Dans Super Nacho, la crainte aurait pu être que Jack Black fasse du Jack Black, les amateurs habitués des (ou exaspérés par les) exubérances de l’acteur comprendront, lui qui est parfois grimaçant et agité. Pourtant, et heureusement, il n’est pas laissé en roue libre, sachant se révéler sensible ou grotesque dans ce rôle qui demande les deux. Lors d’une excellente scène avec Sœur Encarnación, il s’exprimera avant tout par le regard que par un comportement ou des paroles exagérés pour laisser sortir ce qu’il peut exprimer. Lors d’autres scènes, c’est bien de son corps qu’il sera question, n’hésitant d’ailleurs pas à exhiber ses formes grassouillettes, dans un ridicule pleinement assumé. Mais sur le ring, Jack Black donne de sa personne, réalisant plusieurs des cascades. Comme son personnage, le comédien semble dire derrière ses pitreries, « ne me sous-estimez pas, j’existe ».

Comme dans Ready to Rumble (Brian Robbins, 2000), Super Nacho est une comédie prenant place dans le monde du catch, délivrant le même message bienveillant sur les amateurs de ce sport et spectacle. Mais Nacho Libre est bien au dessus, pour son cadre mexicain et son ton entre loufoquerie et douceur, et ses personnages hauts en couleur. Je suis soulagé de découvrir que le film que j’avais tant aimé il y a une quinzaine d’années est bien cette comédie dont j’avais le sentiment flou qu’il ne ressemblait alors guère à d’autres.

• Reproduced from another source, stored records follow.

(** C24: the gate acts on an explicit yes only, whatever runs between its
    suspensions (the kit's state, and the terminal, may be changed by others
    while it waits for the owner, for the signatures or for the kit). Its first
    segment prints the facts of the request and nothing else. If the answer is
    not y or yes the outcome is the rejection and no segment of the gate touches
    the kit's state. A segment that does touch it is the fourth, and only that
    one: the answer was an explicit yes, after it the listed signers were
    owners of the treasury whose weights, one for each listing, reached its
    threshold (the weights of the owners who are signers, when no signer and no
    owner is listed twice), they signed the request's digest, and the request
    was submitted in the state the segment found: its nonce was fresh and is
    used now, it is in time, and the treasury's balances moved by exactly the
    amount spent and the gain, which is no less than the reviewed minimum. When
    the gate reports the request as executed, that happened. *)
Theorem gate_acts_on_yes_only r g s out segs o :
  execs (runGate stubKit r g) ({| te_kit := s; te_out := out |}, []) segs o →
  (∃ w, head segs = Some (({| te_kit := s; te_out := out |}, []), w) ∧
     te_kit w.1 = s ∧ te_out w.1 = out ++ [newline +:+ renderFacts r +:+ newline]) ∧
  (∀ seg answer, segs !! 1%nat = Some seg → seg.1.2 = [Event (AskOwner gatePrompt) (Value answer)] →
     parseApproval answer = false → untouched segs ∧ o = Returned (Rejected REJECTED_LINE)) ∧
  (∀ seg, seg ∈ segs → te_kit seg.2.1 ≠ te_kit seg.1.1 → acted r g segs seg) ∧
  (∀ receipt text, o = Returned (Executed receipt text) → ∃ seg, seg ∈ segs ∧ acted r g segs seg).
Proof.
  intros (o1 & w1 & segs1 & Hr & -> & Hc)%execs_form.
  apply runs_form, runs_form in Hr as [-> ->]. split; [by eexists|]. cbn [fst snd] in Hc.
  assert (Hstill : ∀ segs, untouched segs → ∀ seg, seg ∈ segs → te_kit seg.2.1 ≠ te_kit seg.1.1 → False).
  { intros l Hl seg Hin Hne. unfold untouched in Hl. rewrite Forall_forall in Hl. by apply Hne, Hl. }
  destruct Hc as [[-> ->]|(rep & s1 & Hc)].
  { split_and!; [done| |done]. intros seg ->%list_elem_of_singleton Hne. by destruct Hne. }
  destruct rep as [answer|e].
  2: { apply failed_execs in Hc as Hf. destruct Hf as [Hu ->]. apply execs_form in Hc as (o2 & w2 & segs2 & _ & -> & _).
       split_and!; [|intros seg Hin Hne; exfalso; refine (Hstill _ _ seg Hin Hne); by constructor|done].
       intros seg answer [= <-] E. cbn in E. apply (f_equal answerOf) in E. done. }
  apply actOn_execs in Hc as Ha. apply execs_form in Hc as (o2 & w2 & segs2 & _ & -> & _). cbn [fst snd app] in *.
  split.
  { intros seg answer' [= <-] E. cbn in E. apply (f_equal answerOf) in E. cbn in E. injection E as <-. intros Hno.
    rewrite Hno in Ha. destruct Ha as [Hu ->]. split; [by constructor|done]. }
  destruct (parseApproval answer) eqn:Hy.
  2: { destruct Ha as [Hu ->]. split; [|done]. intros seg Hin Hne. exfalso. refine (Hstill _ _ seg Hin Hne). by constructor. }
  destruct Ha as [[Hu Ho]|(v & u & seg & segs' & digest & parts & now & E & Hvu & Hu & Hq & Hd & Eh & Hnow & Hs)].
  { split; [|by intros receipt text ->; destruct (Ho receipt text)].
    intros seg Hin Hne. exfalso. refine (Hstill _ _ seg Hin Hne). by constructor. }
  rewrite E in *. apply Forall_cons in Hvu as [Hv [Hu' _]%Forall_cons].
  assert (Hact : ∀ v0, acted r g (v0 :: v :: u :: seg :: segs') seg).
  { intros v0. exists answer, digest, parts, now, v. rewrite Eh. split_and!; try done; [left|right; left]. }
  split; [|intros; exists seg; split; [do 3 right; left|apply Hact]].
  intros seg' Hin Hne. rewrite !elem_of_cons in Hin.
  destruct Hin as [->|[->|[->|[->|Hin]]]]; [by destruct Hne|by destruct Hne|by destruct Hne|apply Hact|].
  exfalso. by eapply Hstill.
Qed.
End gate.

D’ailleurs, si son souvenir est resté aussi présent dans ma petite tête pourtant surchargée, c’est pour ces qualités, mais aussi pour sa bande son, composée de pistes crées pour le film et notamment par Danny Elfman et Beck, mais aussi puisant dans un juke-box de titres s’accordant parfaitement avec Super Nacho. Dont ce qui pourrait être le thème titre du film, au ton religieux et déterminé, Hombre Religioso (Religious Man) de Mister Loco qui est longtemps resté dans ma playlist, et dont la réecoute fut à nouveau un petit coup de tonnerre dans mon petit coeur.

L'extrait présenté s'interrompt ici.